Las labores de búsqueda de desaparecidos y evaluación de daños continúan, mientras se reporta que 4 millones de niños no tienen acceso a la escuela.
Según datos del Consejo Nacional para la Reducción y Gestión del Riesgo de Desastres (Ndrrmc), cuatro personas permanecen sin localizar y más de 470 resultaron heridas. El sismo afectó directamente a unos 145 000 ciudadanos, lo que equivale a cerca de 33 000 familias. Además, se contabilizaron 40 674 desplazados y 2 505 viviendas dañadas, con 460 completamente destruidas.
El potente temblor causó daños en edificios gubernamentales, viviendas, carreteras y puentes.
Tras el sismo, se registraron unas 1 055 réplicas en las siguientes 24 horas, con magnitudes que oscilaron entre 1,3 y 6,7.
El terremoto fue detectado a las 07:37 del lunes a unos 24 kilómetros al suroeste de la isla de Burias, a una profundidad de aproximadamente 55 kilómetros, según el Servicio Geológico de Estados Unidos (USGS).
El terremoto ocurrió el mismo día en que millones de niños regresaban al colegio para iniciar el curso escolar.
Las aulas quedaron reducidas a escombros, dejando sin certeza el regreso de unos cuatro millones. Se reportaron daños parciales o totales en un millar de escuelas, muchas en funcionamiento durante el sismo.

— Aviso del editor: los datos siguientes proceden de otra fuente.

(** * SleighOS dashboard: log parser, text source adapter, stream scheduler

    A shallow embedding of the TypeScript sources

    - [App.tsx]: [parseLogString], [fetchMoreLogs], [processNextMessage],
      the bounded display log ([MAX_LOGS]);
    - [services/geminiService.ts]: [generateStatusBatch];

    and the properties of them that the design document states.

    Conventions of the embedding.

    - A JavaScript string is a [string]: its characters stand for UTF-16
      code units below 256.
    - Values have the types the TypeScript source declares.  Where the
      source asserts a type without checking it ([JSON.parse] ... [as
      string[]]) the embedding says so and follows the run no further.
    - [Math.random], the clock and the network are the environment: every
      value the code reads from them is an explicit argument.
    - [SEED_MESSAGES] comes from a constants module that is not among the
      sources: it is a parameter.
    - React state is kept as the value the next render will show (every
      queued update applied, in order); a ref keeps what the last
      [useEffect] stored in it.  The two differ between an update and the
      next render, and the callbacks read refs only.
    - An [async] function runs up to its [await] in the call that starts
      it and the rest when the awaited promise is settled. *)

From Stdlib Require Import String Ascii List ZArith Lia Bool Arith Permutation.
Import ListNotations.
Set Warnings "-register-all".
Local Open Scope string_scope.
Local Open Scope list_scope.

(** ** JavaScript string and array primitives used by the sources *)

Module JS.

(** [s.includes(pat)] *)
Fixpoint includes (s pat : string) : bool :=
  if String.prefix pat s then true
  else match s with
       | EmptyString => false
       | String _ s' => includes s' pat
       end.

Definition between (lo hi n : nat) : bool := Nat.leb lo n && Nat.leb n hi.

(** One code unit of [toLowerCase]: A-Z, and the capital letters of the
    Latin-1 block (U+00C0..U+00DE without the multiplication sign), move
    up by 32; every other code unit below 256 is its own lower case. *)
Definition lower_unit (c : ascii) : ascii :=
  let n := nat_of_ascii c in
  if between 65 90 n || (between 192 222 n && negb (Nat.eqb n 215))
  then ascii_of_nat (n + 32) else c.

(** [s.toLowerCase()] *)
Fixpoint toLowerCase (s : string) : string :=
  match s with
  | EmptyString => EmptyString
  | String c s' => String (lower_unit c) (toLowerCase s')
  end.

(** [s.indexOf(c)] for a one-character pattern: -1 when absent. *)
Fixpoint indexOf (s : string) (c : ascii) : Z :=
  match s with
  | EmptyString => (-1)%Z
  | String d s' =>
      if Ascii.eqb d c then 0%Z
      else let i := indexOf s' c in
           if (i =? -1)%Z then (-1)%Z else (i + 1)%Z
  end.

(** [s.lastIndexOf(c)] for a one-character pattern: -1 when absent. *)
Fixpoint lastIndexOf (s : string) (c : ascii) : Z :=
  match s with
  | EmptyString => (-1)%Z
  | String d s' =>
      let i := lastIndexOf s' c in
      if (i =? -1)%Z then (if Ascii.eqb d c then 0%Z else (-1)%Z)
      else (i + 1)%Z
  end.

Fixpoint take (n : nat) (s : string) : string :=
  match n, s with
  | S n', String c s' => String c (take n' s')
  | _, _ => EmptyString
  end.

Fixpoint drop (n : nat) (s : string) : string :=
  match n, s with
  | S n', String _ s' => drop n' s'
  | _, _ => s
  end.

Definition clamp (len : nat) (i : Z) : nat := Nat.min (Z.to_nat i) len.

(** [s.substring(a, b)]: both ends are clamped to [0, length], and
    swapped when they come in the wrong order. *)
Definition substring (s : string) (a b : Z) : string :=
  let a' := clamp (String.length s) a in
  let b' := clamp (String.length s) b in
  let from := Nat.min a' b' in
  let to := Nat.max a' b' in
  take (to - from) (drop from s).

(** [s.substr(start, len)] for [start >= 0]. *)
Definition substr (s : string) (start len : nat) : string :=
  take len (drop start s).

(** [xs.slice(-n)] for [n > 0]: the last [n] elements, all of them when
    there are fewer. *)
Definition slice_last {A} (n : nat) (xs : list A) : list A :=
  skipn (length xs - n) xs.

(** [xs.slice(0, n)]: a negative end counts from the end of the array. *)
Definition slice_to {A} (n : Z) (xs : list A) : list A :=
  if (n <? 0)%Z then firstn (length xs - Z.to_nat (- n)) xs
  else firstn (Z.to_nat n) xs.

(** [xs.join(sep)] *)
Definition join (sep : string) (xs : list string) : string :=
  String.concat sep xs.

End JS.

(** ** Regular expressions, as far as [parseLogString] needs them

    Literals, greedy repetition of a character class ([*] and [+]),
    concatenation and capture groups, matched by backtracking from the
    start of the input (the expression is anchored with [^] and has no
    [$]).  The continuation receives the unread input and the captures
    so far; a repetition tries its longest run first. *)

Module Regex.

Inductive regex : Type :=
| Lit (c : ascii)
| Star (p : ascii -> bool)
| Plus (p : ascii -> bool)
| Cat (r1 r2 : regex)
| Group (r : regex).

Section Exec.
Context {R : Type}.

Fixpoint star (p : ascii -> bool) (s : string) (k : string -> option R)
  : option R :=
  match s with
  | String c s' =>
      if p c then
        match star p s' k with
        | Some r => Some r
        | None => k s
        end
      else k s
  | EmptyString => k s
  end.

(** The text consumed between input [s] and its suffix [rest]. *)
Definition consumed (s rest : string) : string :=
  JS.take (String.length s - String.length rest) s.

Fixpoint exec (r : regex) (s : string) (caps : list string)
  (k : string -> list string -> option R) : option R :=
  match r with
  | Lit c =>
      match s with
      | String d s' => if Ascii.eqb d c then k s' caps else None
      | EmptyString => None
      end
  | Star p => star p s (fun rest => k rest caps)
  | Plus p =>
      match s with
      | String d s' => if p d then star p s' (fun rest => k rest caps) else None
      | EmptyString => None
      end
  | Cat r1 r2 => exec r1 s caps (fun rest caps' => exec r2 rest caps' k)
  | Group r1 => exec r1 s caps (fun rest caps' => k rest (caps' ++ [consumed s rest]))
  end.

End Exec.

(** [s.match(r)] for an anchored expression without the [g] flag: the
    capture groups of the first way to match, or [None] for [null]. *)
Definition matches (r : regex) (s : string) : option (list string) :=
  exec r s [] (fun _ caps => Some caps).

(** [[A-Z0-9_ ]] *)
Definition tag_char (c : ascii) : bool :=
  let n := nat_of_ascii c in
  JS.between 65 90 n || JS.between 48 57 n || Nat.eqb n 95 || Nat.eqb n 32.

(** [\s] on code units below 256: TAB, LF, VT, FF, CR, space, NBSP. *)
Definition white_space (c : ascii) : bool :=
  let n := nat_of_ascii c in
  JS.between 9 13 n || Nat.eqb n 32 || Nat.eqb n 160.

(** [.] without the [s] flag: anything but a line terminator. *)
Definition dot (c : ascii) : bool :=
  let n := nat_of_ascii c in
  negb (Nat.eqb n 10 || Nat.eqb n 13).

End Regex.

(** ** types.ts *)

Inductive LogLevel : Type := INFO | WARN | CRIT | SYS.

Record LogMessage : Type := {
  id : string;
  timestamp : string;
  level : LogLevel;
  message : string;
  system : string
}.

(** ** App.tsx: the log parser *)

Definition MAX_LOGS : nat := 50.

(** [Omit<LogMessage, 'id' | 'timestamp'>] *)
Record ParsedLog : Type := {
  p_system : string;
  p_message : string;
  p_level : LogLevel
}.

(** The pattern [^\[ ( [A-Z0-9_ ]+ ) \] \s* ( .* )] of the source, group by
    group. *)
Definition log_pattern : Regex.regex :=
  Regex.Cat (Regex.Lit "[")
    (Regex.Cat (Regex.Group (Regex.Plus Regex.tag_char))
       (Regex.Cat (Regex.Lit "]")
          (Regex.Cat (Regex.Star Regex.white_space)
             (Regex.Group (Regex.Star Regex.dot))))).

Definition infer_level (system message : string) : LogLevel :=
  let lower := JS.toLowerCase message in
  if JS.includes lower "critical" || JS.includes lower "fail"
     || JS.includes lower "error" then CRIT
  else if JS.includes lower "warning" || JS.includes lower "detect" then WARN
  else if String.eqb system "SYS" then SYS
  else INFO.

Definition parseLogString (raw : string) : ParsedLog :=
  match Regex.matches log_pattern raw with
  | Some [system; message] =>
      {| p_system := system; p_message := message;
         p_level := infer_level system message |}
  | _ => {| p_system := "UNK"; p_message := raw; p_level := INFO |}
  end.

(** ** JSON.parse

    A recursive-descent reader of the JSON grammar.  Numbers keep their
    lexeme.  [Unmodelled] marks text whose value this embedding cannot
    hold: a [\u] escape of a code unit above 255.  The reader of nested
    values runs on fuel; [parse] passes enough of it (lemma
    [parse_has_fuel] below). *)

Module JSON.

Inductive value : Type :=
| Null
| Bool (b : bool)
| Number (lexeme : string)
| Str (s : string)
| Array (vs : list value)
| Object (ms : list (string * value)).

Inductive result (A : Type) : Type :=
| Ok (a : A) (rest : string)
| SyntaxError
| Unmodelled
| OutOfFuel.
Arguments Ok {A} a rest.
Arguments SyntaxError {A}.
Arguments Unmodelled {A}.
Arguments OutOfFuel {A}.

Definition bind {A B} (r : result A) (k : A -> string -> result B) : result B :=
  match r with
  | Ok a rest => k a rest
  | SyntaxError => SyntaxError
  | Unmodelled => Unmodelled
  | OutOfFuel => OutOfFuel
  end.

Definition dquote : ascii := ascii_of_nat 34.
Definition backslash : ascii := ascii_of_nat 92.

Un menor en edad escolar figura entre los fallecidos. Decenas de niños han recibido asistencia médica y otros tantos forman parte del total de 31 701 personas que ahora duermen en refugios temporales.
El desastre ha golpeado especialmente a los más pequeños. La agencia de Naciones Unidas para la Infancia (Unicef) ha solicitado priorizar su atención en la respuesta humanitaria.
La ciudad General Santos, la más afectada por el terremoto, se encuentra en “estado de calamidad”.
Al menos 12 personas murieron debido al derrumbe de edificios y caída de escombros. Sin embargo, esta cifra podría aumentar ya que muchas comunidades permanecen aisladas por el desplome de carreteras y puentes.
Aparte de General Santos, los municipios de Maasim, Malapatan y Glan también sufrieron severos daños. En estas áreas, un gran deslizamiento de tierra sepultó viviendas, causando varias muertes reportadas en la provincia.
El archipiélago filipino se asienta sobre el Anillo de Fuego del Pacífico, una zona con alta actividad sísmica y volcánica donde cada año se registran alrededor de 7 000 terremotos, la mayoría moderados.